Quindi le istituzioni parlamentari, in Italia, si sono svuotate; si è svuotato lo stesso concetto di partecipazione democratica. E tutto questo non può non aver creato un senso di sfiducia, di distacco dell’opinione pubblica dalla classe politica, perché si vede una classe politica puramente rituale, senza un ruolo effettivo nelle decisioni e nelle capacità operative per cambiare le cose. Sono le burocrazie di partito che comandano. Ed ecco che il Partito Comunista Italiano è in pieno marasma, non solo per quello che è accaduto nel mondo, ma perché già perdeva, da tre o quattro legislature a questa parte, consensi.
La Democrazia Cristiana fa le feste dell’Amicizia e non riesce a mettere insieme sinistra e destra, perché dove partecipa la destra non partecipa la sinistra e, dove partecipa la segreteria () del partito, non vi partecipa l’opposizione interna.
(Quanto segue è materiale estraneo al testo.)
Create HintDb pxe.
Lemma frames_ret {A} (a : A) : frames (pret a).
Proof. intros s r s' [= _ <-]. apply same_stack_refl. Qed.
Lemma frames_jmp {A} j : frames (@pjmp A j).
Proof. intros s r s' [= _ <-]. apply same_stack_refl. Qed.
Lemma frames_gets {A} (f : psys -> A) : frames (pgets f).
Proof. intros s r s' [= _ <-]. apply same_stack_refl. Qed.
Lemma frames_mem f : frames (pmem_do f).
Proof. intros s r s' [= _ <-]. now unfold same_stack. Qed.
Lemma frames_tst v : frames (pmod (set_tst v)).
Proof. intros s r s' [= _ <-]. now unfold same_stack. Qed.
Lemma frames_world {A} (c : M A) : frames (on_world c).
Proof. intros s r s'. unfold on_world. destruct (c _) as [[x w]|]; [|discriminate]. intros [= _ <-]. now unfold same_stack. Qed.
Lemma frames_irq a : frames (eth_irq a).
Proof. intros s r s' [= _ <-]. now unfold same_stack. Qed.
Lemma frames_how h : frames (set_how_probe h).
Proof. intros s r s' [= _ <-]. now unfold same_stack. Qed.
Lemma frames_bind {A B} (c : PX A) (k : A -> PX B) : frames c -> (forall a, frames (k a)) -> frames (pbind c k).
Proof.
  intros Hc Hk s r s'. unfold pbind. destruct (c s) as [[[a|j] s1]|] eqn:E; [| |discriminate].
  - intros H. eapply same_stack_trans; [eapply Hc, E|eapply Hk, H].
  - intros [= _ <-]. eapply Hc, E.
Qed.
Lemma frames_fw `{Platform} {A} (c : base -> option (base * A)) : frames (on_fw c).
Proof. intros s r s'. unfold on_fw. destruct (c _) as [[b a]|]; [|discriminate]. intros [= _ <-]. now unfold same_stack. Qed.
#[export] Hint Resolve frames_ret frames_jmp frames_gets frames_mem frames_tst frames_world frames_irq frames_how frames_fw
  same_stack_refl : pxe.
#[export] Hint Extern 2 (frames (pbind _ _)) => apply frames_bind; [|intros] : pxe.
#[export] Hint Extern 3 (frames (if ?b then _ else _)) => destruct b : pxe.
#[export] Hint Extern 3 (frames (match ?b with _ => _ end)) => destruct b : pxe.

(** An invariant of a computation, however it ends. *)
Definition keeps (I : psys -> Prop) {A} (c : PX A) : Prop := forall s r s', I s -> c s = Some (r, s') -> I s'.
Lemma keeps_bind I {A B} (c : PX A) (k : A -> PX B) : keeps I c -> (forall a, keeps I (k a)) -> keeps I (pbind c k).
Proof.
  intros Hc Hk s r s' Hs. unfold pbind. destruct (c s) as [[[a|j] s1]|] eqn:E; [| |discriminate].
  - intros H. eapply Hk; [eapply Hc; eassumption|exact H].
  - intros [= _ <-]. eapply Hc; eassumption.
Qed.

(** ** The state machine *)

(** The drivers' part: a driver that takes the card sets [dev->disable], one that does not leaves it alone. *)
Class Attaches `{Platform} : Prop := {
  pci_attaches : forall k p ix c ok ix' c', pci_attach k p ix c = (ok, ix', c') ->
    disable_set c' = if ok then true else disable_set c;
  isa_attaches : forall k ix c ok ix' c', isa_attach k ix c = (ok, ix', c') ->
    disable_set c' = if ok then true else disable_set c;
}.

(** The card is never up without the vectors hooked, and the vectors are never unhooked with the card up. *)
Definition ordered (s : psys) : Prop :=
  stack s <> None ->
  mangler s <> 0 /\
  match state s with
  | CAN_UNLOAD => mangling s = false /\ disable_set (hw s) = false
  | MIDWAY => mangling s = true /\ disable_set (hw s) = false
  | READY => mangling s = true /\ disable_set (hw s) = true
  end.
Lemma ordered_same s s' : same_stack s s' -> ordered s -> ordered s'.
Proof. intros (H1 & H2 & H3 & H4 & H5). unfold ordered. now rewrite H1, H2, H3, H4, H5. Qed.
Lemma frames_ordered {A} (c : PX A) : frames c -> keeps ordered c.
Proof. intros H s r s' Hs E. eapply ordered_same; [eapply H, E|exact Hs]. Qed.

Section probing.
Context `{E : Env} `{P : Platform} `{A : !Attaches}.

Definition probed_card (c : card) (r : Z) (c' : card) : Prop :=
  (r = WORKED /\ disable_set c' = true) \/ (r = FAILED /\ disable_set c' = disable_set c).
Lemma pci_probe_card fuel d c r d' c' : pci_probe cfg_byte cfg_dword pci_table pci_attach fuel d c = Some (r, d', c') ->
  probed_card c r c' /\ to_probe d' = to_probe d.
Proof.
  unfold pci_probe. match goal with |- loop _ _ (?x, _) = _ -> _ => assert (Ht : to_probe x = to_probe d); [destruct (how d =? FIRST); reflexivity|];
    generalize dependent x end. intros d0 Ht H.
  refine (loop_inv (pci_round cfg_byte cfg_dword pci_table pci_attach)
            (fun s => disable_set (snd s) = disable_set c /\ to_probe (fst s) = to_probe d)
            (fun x => probed_card c (fst (fst x)) (snd x) /\ to_probe (snd (fst x)) = to_probe d) _ fuel (d0, c) _ _ H); [|easy].
  clear -A. intros [d1 c1] [H1 Ht]. cbn [snd fst] in *. unfold pci_round.
  match goal with |- context [p_driver (pci_dev ?x)] => assert (Hx : to_probe x = to_probe d); [destruct (negb _ && _); exact Ht|];
    generalize dependent x end. intros d2 Hx.
  destruct (p_driver _) as [k|]; [|split; [right; cbn; tauto|exact Hx]].
  destruct (pci_attach _ _ _ _) as [[ok ix] c2] eqn:E2. apply pci_attaches in E2. unfold probed_card. destruct ok; cbn in *; intuition congruence.
Qed.
Lemma isa_probe_card fuel d c r d' c' : isa_probe isa_table isa_attach fuel d c = Some (r, d', c') ->
  probed_card c r c' /\ to_probe d' = to_probe d.
Proof.
  unfold isa_probe. match goal with |- loop _ _ (?x, _) = _ -> _ => assert (Ht : to_probe x = to_probe d); [destruct (how d =? FIRST); reflexivity|];
    generalize dependent x end. intros d0 Ht H.
  refine (loop_inv (isa_round isa_table isa_attach) (fun s => disable_set (snd s) = disable_set c /\ to_probe (fst s) = to_probe d)
            (fun x => probed_card c (fst (fst x)) (snd x) /\ to_probe (snd (fst x)) = to_probe d) _ fuel (d0, c) _ _ H); [|easy].
  clear -A. intros [d1 c1] [H1 Ht]. cbn [snd fst] in *. unfold isa_round.
  match goal with |- context [isa_cur ?x] => assert (Hx : to_probe x = to_probe d); [destruct (negb _ && _); exact Ht|];
    generalize dependent x end. intros d2 Hx.
  destruct (nth_error _ _) as [k|]; [|split; [right; cbn; tauto|exact Hx]].
  destruct (negb (i_type _ =? _)); [easy|].
  destruct (isa_attach _ _ _) as [[ok ix] c2] eqn:E2. apply isa_attaches in E2. unfold probed_card. destruct ok; cbn in *; intuition congruence.
Qed.
Lemma probe_card fuel d c r d' c' :
  probe cfg_byte cfg_dword pci_table isa_table pci_attach isa_attach fuel d c = Some (r, d', c') -> probed_card c r c'.
Proof.
  unfold probe. cbv zeta. match goal with |- context [if how d =? FIRST then ?x else d] => generalize (if how d =? FIRST then x else d) end.
  clear d. intros d. unfold obind. destruct (to_probe d =? PROBE_PCI) eqn:Ep; [apply Z.eqb_eq in Ep|].
  - destruct (pci_probe _ _ _ _ _ _ _) as [[[r1 d1] c1]|] eqn:E1; [|discriminate]. apply pci_probe_card in E1 as [E1 Ht].
    destruct E1 as [[-> H1]|[-> H1]]; cbn; rewrite ?Ht, ?Ep; cbn.
    { intros [= <- <- <-]. now left. }
    destruct (isa_probe _ _ _ _ _) as [[[r2 d2] c2]|] eqn:E2; [|discriminate]. apply isa_probe_card in E2 as [E2 Ht2]. cbn in Ht2.
    rewrite Ht2. destruct E2 as [[-> H2]|[-> H2]]; cbn; intros [= <- <- <-]; [now left|right; split; [easy|congruence]].
  - destruct (to_probe d =? PROBE_ISA) eqn:Ei; [apply Z.eqb_eq in Ei|].
    + destruct (isa_probe _ _ _ _ _) as [[[r2 d2] c2]|] eqn:E2; [|discriminate]. apply isa_probe_card in E2 as [E2 Ht2].
      rewrite Ht2, Ei. destruct E2 as [[-> H2]|[-> H2]]; cbn; intros [= <- <- <-]; [now left|right; split; [easy|congruence]].
    + rewrite Ep, Ei. cbn. intros [= <- <- <-]. now right.
Qed.
End probing.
Soprattutto è stata la Lega Lombarda che, con questo torrente (…) di consensi, tolti, nel raccoglierli, agli altri partiti, che ha agitato le acque. Per cui, in Lombardia, che è la regione più importante d’Italia, sia dal punto di vista economico, sia dal punto di vista demografico e sia dal punto di vista dello sviluppo, o partiti più importanti hanno visto falcidiare le loro rappresentanze; la Lega Lombarda è divenuta così, non so se lil terzo partito, superando cioè gli stessi socialisti, dopo i democristiani e i comunisti, e minacciando di creare, nel Parlamento dello Stato, una nuova realtà che rende irripetibile il discorso precedente.
Ecco quindi che la Lega Lombarda non costituisce un incidente di percorso. È il frutto di una sofferenza democratica italiana, che si esprime in una forma istintuale, quasi viscerale, epidermica, protestataria; ma ha, però, delle basi e delle origini in questa inquietudine così diffusa.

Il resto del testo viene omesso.